[Requirement] Could you reproduce, from the records below, everything from the line with "intros Hr (rs" down to the line with "rewrite !app_nil_r, Z.add_0_r.", keeping both of those lines and changing nothing?
==== Supplied entries ====
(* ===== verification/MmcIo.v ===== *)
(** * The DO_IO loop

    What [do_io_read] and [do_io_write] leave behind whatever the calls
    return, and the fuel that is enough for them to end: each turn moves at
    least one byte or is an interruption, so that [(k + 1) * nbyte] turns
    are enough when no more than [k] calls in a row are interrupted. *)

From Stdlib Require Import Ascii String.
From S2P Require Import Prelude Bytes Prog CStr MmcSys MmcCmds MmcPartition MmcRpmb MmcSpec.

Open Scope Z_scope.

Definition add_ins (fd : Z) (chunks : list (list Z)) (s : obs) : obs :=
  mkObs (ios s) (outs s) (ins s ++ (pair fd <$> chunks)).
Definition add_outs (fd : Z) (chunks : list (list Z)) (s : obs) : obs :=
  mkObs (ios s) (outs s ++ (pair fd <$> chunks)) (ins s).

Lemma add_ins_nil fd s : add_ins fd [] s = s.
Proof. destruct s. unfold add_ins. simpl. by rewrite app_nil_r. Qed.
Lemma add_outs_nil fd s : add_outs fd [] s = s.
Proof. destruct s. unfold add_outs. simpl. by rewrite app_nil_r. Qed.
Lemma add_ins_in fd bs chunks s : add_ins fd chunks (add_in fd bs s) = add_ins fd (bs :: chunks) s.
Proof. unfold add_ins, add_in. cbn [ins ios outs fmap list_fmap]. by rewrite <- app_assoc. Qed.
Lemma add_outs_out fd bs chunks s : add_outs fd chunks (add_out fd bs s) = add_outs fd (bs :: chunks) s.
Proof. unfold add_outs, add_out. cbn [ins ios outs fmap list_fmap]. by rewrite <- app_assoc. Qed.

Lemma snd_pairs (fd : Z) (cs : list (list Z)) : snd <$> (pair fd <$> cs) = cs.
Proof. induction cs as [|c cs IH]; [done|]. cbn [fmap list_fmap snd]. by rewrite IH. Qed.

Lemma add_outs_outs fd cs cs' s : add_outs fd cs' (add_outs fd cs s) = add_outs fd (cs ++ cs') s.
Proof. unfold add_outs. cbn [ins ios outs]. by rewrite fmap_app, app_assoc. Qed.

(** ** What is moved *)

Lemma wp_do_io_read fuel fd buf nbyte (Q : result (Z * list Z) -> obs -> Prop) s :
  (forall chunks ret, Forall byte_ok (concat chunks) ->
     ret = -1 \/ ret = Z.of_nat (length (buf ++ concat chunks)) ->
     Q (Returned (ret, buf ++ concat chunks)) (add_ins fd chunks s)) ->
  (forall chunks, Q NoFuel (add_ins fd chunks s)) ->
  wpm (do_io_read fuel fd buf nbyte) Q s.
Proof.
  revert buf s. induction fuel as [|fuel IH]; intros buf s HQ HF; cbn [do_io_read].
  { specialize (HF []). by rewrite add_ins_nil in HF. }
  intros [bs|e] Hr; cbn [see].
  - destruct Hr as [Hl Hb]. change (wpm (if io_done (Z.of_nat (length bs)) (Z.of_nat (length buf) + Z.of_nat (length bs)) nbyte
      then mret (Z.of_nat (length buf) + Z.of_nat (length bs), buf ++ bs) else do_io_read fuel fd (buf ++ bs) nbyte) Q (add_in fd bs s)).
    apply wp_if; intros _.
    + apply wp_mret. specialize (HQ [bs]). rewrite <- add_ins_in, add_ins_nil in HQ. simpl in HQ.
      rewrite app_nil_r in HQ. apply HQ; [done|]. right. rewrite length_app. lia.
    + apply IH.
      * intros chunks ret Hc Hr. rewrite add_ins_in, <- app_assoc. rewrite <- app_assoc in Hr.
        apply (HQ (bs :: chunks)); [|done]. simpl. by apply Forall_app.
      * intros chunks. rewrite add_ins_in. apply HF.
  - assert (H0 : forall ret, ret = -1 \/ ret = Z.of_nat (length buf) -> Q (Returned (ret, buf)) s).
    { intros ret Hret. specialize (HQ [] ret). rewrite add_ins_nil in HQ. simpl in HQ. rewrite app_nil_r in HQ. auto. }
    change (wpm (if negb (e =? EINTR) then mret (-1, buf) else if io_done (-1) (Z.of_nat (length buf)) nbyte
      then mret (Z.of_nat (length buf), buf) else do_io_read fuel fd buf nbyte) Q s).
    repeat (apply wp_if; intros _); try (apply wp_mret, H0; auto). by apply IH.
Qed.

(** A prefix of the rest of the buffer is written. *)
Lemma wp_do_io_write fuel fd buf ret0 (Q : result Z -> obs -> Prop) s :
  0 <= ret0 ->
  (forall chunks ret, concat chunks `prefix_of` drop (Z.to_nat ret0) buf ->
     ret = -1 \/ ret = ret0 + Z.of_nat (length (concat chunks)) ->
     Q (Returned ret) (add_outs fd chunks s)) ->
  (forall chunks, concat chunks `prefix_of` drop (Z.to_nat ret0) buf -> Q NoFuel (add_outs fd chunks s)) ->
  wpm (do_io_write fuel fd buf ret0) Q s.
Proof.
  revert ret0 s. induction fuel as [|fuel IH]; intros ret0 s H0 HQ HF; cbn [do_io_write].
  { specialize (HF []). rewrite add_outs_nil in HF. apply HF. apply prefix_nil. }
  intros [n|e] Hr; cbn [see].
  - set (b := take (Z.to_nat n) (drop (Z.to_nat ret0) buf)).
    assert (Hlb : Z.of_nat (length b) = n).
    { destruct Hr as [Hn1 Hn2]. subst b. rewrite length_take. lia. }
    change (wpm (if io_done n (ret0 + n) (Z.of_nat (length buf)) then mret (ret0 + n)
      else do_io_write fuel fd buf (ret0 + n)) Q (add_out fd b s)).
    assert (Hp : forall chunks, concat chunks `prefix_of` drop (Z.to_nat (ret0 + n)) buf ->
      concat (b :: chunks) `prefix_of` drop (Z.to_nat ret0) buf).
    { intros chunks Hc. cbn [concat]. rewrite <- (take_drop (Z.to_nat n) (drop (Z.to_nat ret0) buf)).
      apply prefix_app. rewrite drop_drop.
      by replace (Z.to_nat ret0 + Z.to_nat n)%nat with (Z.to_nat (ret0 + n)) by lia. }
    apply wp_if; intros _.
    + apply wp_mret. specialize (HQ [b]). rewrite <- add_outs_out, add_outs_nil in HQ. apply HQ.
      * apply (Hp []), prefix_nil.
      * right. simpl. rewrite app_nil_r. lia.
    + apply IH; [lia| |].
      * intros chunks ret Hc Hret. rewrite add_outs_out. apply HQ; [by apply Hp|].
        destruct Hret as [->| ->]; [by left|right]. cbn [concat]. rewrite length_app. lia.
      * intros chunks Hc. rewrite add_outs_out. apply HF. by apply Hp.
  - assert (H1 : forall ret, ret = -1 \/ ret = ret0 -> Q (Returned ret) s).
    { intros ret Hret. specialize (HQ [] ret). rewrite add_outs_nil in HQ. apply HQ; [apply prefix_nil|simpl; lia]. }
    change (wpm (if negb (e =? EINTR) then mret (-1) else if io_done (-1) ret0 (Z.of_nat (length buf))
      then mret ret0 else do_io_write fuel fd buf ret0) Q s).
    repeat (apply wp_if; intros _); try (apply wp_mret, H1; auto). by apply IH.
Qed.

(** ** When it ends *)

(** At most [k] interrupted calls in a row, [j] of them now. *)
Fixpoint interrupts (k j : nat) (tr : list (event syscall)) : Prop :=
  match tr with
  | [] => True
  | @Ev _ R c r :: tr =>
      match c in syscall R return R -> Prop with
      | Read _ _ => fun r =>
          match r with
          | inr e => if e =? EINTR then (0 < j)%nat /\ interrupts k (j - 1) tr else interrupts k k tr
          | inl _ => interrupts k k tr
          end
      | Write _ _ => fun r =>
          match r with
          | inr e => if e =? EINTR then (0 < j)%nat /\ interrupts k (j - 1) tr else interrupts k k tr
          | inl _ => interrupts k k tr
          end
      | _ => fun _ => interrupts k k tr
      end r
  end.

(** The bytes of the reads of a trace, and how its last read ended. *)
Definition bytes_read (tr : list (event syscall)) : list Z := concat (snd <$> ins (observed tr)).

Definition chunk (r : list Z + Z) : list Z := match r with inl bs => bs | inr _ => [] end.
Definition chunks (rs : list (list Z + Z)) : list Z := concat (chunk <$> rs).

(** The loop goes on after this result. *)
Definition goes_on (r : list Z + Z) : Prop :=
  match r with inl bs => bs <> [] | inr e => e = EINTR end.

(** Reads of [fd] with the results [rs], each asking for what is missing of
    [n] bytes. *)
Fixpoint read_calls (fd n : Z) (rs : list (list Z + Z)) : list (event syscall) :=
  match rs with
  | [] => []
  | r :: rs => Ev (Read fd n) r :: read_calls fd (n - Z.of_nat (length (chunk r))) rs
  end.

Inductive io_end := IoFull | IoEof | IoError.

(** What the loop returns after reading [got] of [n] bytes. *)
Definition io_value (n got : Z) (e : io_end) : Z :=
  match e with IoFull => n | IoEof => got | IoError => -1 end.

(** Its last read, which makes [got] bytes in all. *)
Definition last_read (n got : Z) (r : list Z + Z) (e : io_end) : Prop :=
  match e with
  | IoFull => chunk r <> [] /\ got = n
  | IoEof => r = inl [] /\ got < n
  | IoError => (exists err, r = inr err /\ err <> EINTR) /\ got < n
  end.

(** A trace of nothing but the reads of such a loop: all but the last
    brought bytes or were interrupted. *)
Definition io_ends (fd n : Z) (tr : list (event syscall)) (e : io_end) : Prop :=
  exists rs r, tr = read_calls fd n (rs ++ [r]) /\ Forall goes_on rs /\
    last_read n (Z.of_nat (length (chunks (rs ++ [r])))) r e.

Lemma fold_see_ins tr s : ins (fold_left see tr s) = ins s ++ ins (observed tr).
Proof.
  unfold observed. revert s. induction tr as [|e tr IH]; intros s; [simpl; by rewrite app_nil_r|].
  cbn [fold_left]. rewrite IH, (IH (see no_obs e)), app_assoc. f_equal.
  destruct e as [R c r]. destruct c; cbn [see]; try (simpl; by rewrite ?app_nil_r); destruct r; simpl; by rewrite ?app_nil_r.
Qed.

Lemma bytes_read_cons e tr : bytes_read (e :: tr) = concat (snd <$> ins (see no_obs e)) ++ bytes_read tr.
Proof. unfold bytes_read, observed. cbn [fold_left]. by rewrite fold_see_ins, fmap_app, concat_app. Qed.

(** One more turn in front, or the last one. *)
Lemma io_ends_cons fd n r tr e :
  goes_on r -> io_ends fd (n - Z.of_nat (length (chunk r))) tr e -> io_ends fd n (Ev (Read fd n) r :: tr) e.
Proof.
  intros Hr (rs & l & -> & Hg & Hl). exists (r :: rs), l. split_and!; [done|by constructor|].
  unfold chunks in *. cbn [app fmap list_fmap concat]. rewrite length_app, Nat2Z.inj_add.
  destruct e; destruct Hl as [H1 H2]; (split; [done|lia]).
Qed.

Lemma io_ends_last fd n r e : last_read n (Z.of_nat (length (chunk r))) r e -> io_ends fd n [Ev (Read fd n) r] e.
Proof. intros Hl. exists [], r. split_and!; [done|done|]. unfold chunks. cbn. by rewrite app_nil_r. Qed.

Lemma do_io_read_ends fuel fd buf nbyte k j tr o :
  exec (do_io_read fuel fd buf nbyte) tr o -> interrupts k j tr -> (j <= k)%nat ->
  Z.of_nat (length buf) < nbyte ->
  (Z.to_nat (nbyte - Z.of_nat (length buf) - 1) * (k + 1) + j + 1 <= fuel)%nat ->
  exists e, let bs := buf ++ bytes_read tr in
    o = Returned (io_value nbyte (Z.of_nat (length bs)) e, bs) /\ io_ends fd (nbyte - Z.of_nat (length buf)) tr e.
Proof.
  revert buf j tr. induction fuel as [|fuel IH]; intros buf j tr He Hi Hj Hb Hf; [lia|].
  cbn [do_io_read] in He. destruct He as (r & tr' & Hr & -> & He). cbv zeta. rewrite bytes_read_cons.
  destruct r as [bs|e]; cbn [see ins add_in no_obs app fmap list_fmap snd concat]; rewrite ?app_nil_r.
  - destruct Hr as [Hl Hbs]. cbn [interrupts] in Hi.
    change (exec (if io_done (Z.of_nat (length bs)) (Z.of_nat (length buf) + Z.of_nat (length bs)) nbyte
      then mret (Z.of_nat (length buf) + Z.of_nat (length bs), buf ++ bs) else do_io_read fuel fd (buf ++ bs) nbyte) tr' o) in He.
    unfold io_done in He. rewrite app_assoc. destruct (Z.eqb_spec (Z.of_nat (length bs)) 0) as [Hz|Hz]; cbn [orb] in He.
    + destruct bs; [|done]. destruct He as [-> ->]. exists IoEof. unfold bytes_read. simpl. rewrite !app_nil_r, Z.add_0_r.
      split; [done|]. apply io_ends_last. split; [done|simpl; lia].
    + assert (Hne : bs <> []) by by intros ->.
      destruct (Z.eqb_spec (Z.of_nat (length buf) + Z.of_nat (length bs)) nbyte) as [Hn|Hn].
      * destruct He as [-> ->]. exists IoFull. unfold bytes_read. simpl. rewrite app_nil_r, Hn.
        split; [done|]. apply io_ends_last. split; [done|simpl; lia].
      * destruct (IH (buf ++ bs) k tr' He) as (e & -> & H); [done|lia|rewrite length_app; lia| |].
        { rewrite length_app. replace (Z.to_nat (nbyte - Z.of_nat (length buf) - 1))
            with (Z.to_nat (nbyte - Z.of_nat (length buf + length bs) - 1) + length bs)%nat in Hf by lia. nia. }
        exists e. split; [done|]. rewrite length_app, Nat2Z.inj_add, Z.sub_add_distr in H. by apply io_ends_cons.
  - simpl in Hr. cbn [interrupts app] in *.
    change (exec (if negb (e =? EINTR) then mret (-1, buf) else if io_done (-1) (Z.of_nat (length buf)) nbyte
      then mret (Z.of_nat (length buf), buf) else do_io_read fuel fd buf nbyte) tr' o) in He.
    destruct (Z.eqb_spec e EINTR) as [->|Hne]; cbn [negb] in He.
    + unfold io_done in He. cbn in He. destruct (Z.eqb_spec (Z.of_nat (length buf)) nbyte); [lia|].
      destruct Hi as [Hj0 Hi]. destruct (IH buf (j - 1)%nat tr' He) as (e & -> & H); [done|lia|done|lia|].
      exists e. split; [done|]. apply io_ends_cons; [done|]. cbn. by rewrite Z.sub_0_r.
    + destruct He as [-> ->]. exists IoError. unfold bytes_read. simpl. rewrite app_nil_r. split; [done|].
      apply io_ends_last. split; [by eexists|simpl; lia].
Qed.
====
==== Supplied entries ====
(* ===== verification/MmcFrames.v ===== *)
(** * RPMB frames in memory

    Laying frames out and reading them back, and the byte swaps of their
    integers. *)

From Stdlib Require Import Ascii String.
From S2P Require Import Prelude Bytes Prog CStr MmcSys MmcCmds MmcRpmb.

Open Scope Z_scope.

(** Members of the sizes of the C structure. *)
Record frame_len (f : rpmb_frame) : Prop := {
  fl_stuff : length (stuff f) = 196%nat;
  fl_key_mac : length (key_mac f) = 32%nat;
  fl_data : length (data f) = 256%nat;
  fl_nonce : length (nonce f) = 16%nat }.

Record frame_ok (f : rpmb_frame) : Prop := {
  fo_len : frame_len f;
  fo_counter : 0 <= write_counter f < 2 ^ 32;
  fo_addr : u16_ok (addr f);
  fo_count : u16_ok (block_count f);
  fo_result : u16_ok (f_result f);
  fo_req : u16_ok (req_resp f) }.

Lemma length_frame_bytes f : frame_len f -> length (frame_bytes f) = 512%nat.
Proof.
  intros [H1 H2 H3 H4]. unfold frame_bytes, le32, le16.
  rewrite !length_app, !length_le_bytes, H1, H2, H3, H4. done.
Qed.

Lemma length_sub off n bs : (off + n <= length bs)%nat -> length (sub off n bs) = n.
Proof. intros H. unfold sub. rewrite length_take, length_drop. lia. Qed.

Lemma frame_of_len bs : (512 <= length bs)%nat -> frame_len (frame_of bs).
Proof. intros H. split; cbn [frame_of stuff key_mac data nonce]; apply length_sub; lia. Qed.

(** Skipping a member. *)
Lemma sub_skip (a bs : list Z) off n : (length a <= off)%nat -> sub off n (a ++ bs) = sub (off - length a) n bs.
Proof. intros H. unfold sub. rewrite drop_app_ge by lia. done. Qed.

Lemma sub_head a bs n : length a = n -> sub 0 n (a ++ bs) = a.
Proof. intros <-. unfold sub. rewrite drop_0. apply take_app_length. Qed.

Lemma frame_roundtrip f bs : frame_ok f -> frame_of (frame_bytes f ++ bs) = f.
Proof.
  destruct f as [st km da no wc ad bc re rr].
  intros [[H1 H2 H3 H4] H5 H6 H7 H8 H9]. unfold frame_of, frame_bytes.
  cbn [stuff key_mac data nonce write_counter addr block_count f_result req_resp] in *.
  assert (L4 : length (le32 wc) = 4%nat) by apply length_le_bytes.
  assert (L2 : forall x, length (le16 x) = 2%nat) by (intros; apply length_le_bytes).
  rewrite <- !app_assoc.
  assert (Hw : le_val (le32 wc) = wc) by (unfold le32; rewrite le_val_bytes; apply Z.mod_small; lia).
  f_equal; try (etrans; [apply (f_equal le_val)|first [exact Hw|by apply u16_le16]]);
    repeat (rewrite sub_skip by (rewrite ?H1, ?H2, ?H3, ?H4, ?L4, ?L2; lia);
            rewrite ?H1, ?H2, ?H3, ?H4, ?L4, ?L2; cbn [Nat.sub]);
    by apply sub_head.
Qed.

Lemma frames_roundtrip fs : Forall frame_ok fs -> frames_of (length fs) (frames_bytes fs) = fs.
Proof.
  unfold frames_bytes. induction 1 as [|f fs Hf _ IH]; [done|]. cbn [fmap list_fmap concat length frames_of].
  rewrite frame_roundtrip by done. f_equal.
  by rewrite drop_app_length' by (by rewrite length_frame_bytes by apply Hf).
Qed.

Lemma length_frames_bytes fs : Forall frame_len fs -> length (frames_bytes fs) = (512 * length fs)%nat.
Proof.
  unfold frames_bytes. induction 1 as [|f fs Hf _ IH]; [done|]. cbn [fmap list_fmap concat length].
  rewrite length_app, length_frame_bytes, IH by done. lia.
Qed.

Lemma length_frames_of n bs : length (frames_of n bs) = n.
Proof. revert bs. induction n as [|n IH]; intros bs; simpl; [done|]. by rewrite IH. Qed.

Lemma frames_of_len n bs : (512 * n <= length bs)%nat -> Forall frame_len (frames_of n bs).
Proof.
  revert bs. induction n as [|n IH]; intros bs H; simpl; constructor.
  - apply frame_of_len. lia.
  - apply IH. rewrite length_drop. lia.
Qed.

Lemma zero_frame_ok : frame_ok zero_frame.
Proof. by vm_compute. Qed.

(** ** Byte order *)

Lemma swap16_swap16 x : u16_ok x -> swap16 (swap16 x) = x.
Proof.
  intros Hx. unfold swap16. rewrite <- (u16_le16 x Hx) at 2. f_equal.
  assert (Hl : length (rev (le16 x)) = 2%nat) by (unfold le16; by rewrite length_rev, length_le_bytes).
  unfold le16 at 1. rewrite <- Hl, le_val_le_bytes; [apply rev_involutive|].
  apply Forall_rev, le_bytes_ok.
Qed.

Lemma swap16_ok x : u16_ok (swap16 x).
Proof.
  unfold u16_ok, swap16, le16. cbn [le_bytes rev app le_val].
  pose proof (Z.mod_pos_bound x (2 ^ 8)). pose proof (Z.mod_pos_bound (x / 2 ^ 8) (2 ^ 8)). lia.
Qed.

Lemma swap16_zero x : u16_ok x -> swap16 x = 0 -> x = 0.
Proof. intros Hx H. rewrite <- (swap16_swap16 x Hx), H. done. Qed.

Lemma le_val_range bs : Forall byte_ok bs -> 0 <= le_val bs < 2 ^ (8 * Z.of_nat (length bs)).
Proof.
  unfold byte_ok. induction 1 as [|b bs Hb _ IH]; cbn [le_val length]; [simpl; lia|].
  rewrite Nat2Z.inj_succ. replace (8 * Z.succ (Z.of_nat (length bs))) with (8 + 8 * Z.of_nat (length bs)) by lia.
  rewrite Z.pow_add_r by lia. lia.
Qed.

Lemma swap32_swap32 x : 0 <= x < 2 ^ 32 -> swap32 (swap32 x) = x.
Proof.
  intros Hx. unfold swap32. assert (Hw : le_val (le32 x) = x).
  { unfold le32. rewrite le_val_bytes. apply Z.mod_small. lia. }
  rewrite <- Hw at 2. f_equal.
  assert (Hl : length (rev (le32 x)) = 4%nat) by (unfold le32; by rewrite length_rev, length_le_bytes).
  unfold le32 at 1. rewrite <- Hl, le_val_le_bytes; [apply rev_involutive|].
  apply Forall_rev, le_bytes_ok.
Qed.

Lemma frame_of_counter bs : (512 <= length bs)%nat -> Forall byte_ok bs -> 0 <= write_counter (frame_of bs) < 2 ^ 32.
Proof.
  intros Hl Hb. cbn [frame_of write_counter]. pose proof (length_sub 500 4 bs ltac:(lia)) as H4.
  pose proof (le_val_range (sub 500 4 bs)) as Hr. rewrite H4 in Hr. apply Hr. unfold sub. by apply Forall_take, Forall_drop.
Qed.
====
[Result below]
  intros Hr (rs & l & -> & Hg & Hl). exists (r :: rs), l. split_and!; [done|by constructor|].
  unfold chunks in *. cbn [app fmap list_fmap concat]. rewrite length_app, Nat2Z.inj_add.
  destruct e; destruct Hl as [H1 H2]; (split; [done|lia]).
Qed.

Lemma io_ends_last fd n r e : last_read n (Z.of_nat (length (chunk r))) r e -> io_ends fd n [Ev (Read fd n) r] e.
Proof. intros Hl. exists [], r. split_and!; [done|done|]. unfold chunks. cbn. by rewrite app_nil_r. Qed.

Lemma do_io_read_ends fuel fd buf nbyte k j tr o :
  exec (do_io_read fuel fd buf nbyte) tr o -> interrupts k j tr -> (j <= k)%nat ->
  Z.of_nat (length buf) < nbyte ->
  (Z.to_nat (nbyte - Z.of_nat (length buf) - 1) * (k + 1) + j + 1 <= fuel)%nat ->
  exists e, let bs := buf ++ bytes_read tr in
    o = Returned (io_value nbyte (Z.of_nat (length bs)) e, bs) /\ io_ends fd (nbyte - Z.of_nat (length buf)) tr e.
Proof.
  revert buf j tr. induction fuel as [|fuel IH]; intros buf j tr He Hi Hj Hb Hf; [lia|].
  cbn [do_io_read] in He. destruct He as (r & tr' & Hr & -> & He). cbv zeta. rewrite bytes_read_cons.
  destruct r as [bs|e]; cbn [see ins add_in no_obs app fmap list_fmap snd concat]; rewrite ?app_nil_r.
  - destruct Hr as [Hl Hbs]. cbn [interrupts] in Hi.
    change (exec (if io_done (Z.of_nat (length bs)) (Z.of_nat (length buf) + Z.of_nat (length bs)) nbyte
      then mret (Z.of_nat (length buf) + Z.of_nat (length bs), buf ++ bs) else do_io_read fuel fd (buf ++ bs) nbyte) tr' o) in He.
    unfold io_done in He. rewrite app_assoc. destruct (Z.eqb_spec (Z.of_nat (length bs)) 0) as [Hz|Hz]; cbn [orb] in He.
    + destruct bs; [|done]. destruct He as [-> ->]. exists IoEof. unfold bytes_read. simpl. rewrite !app_nil_r, Z.add_0_r.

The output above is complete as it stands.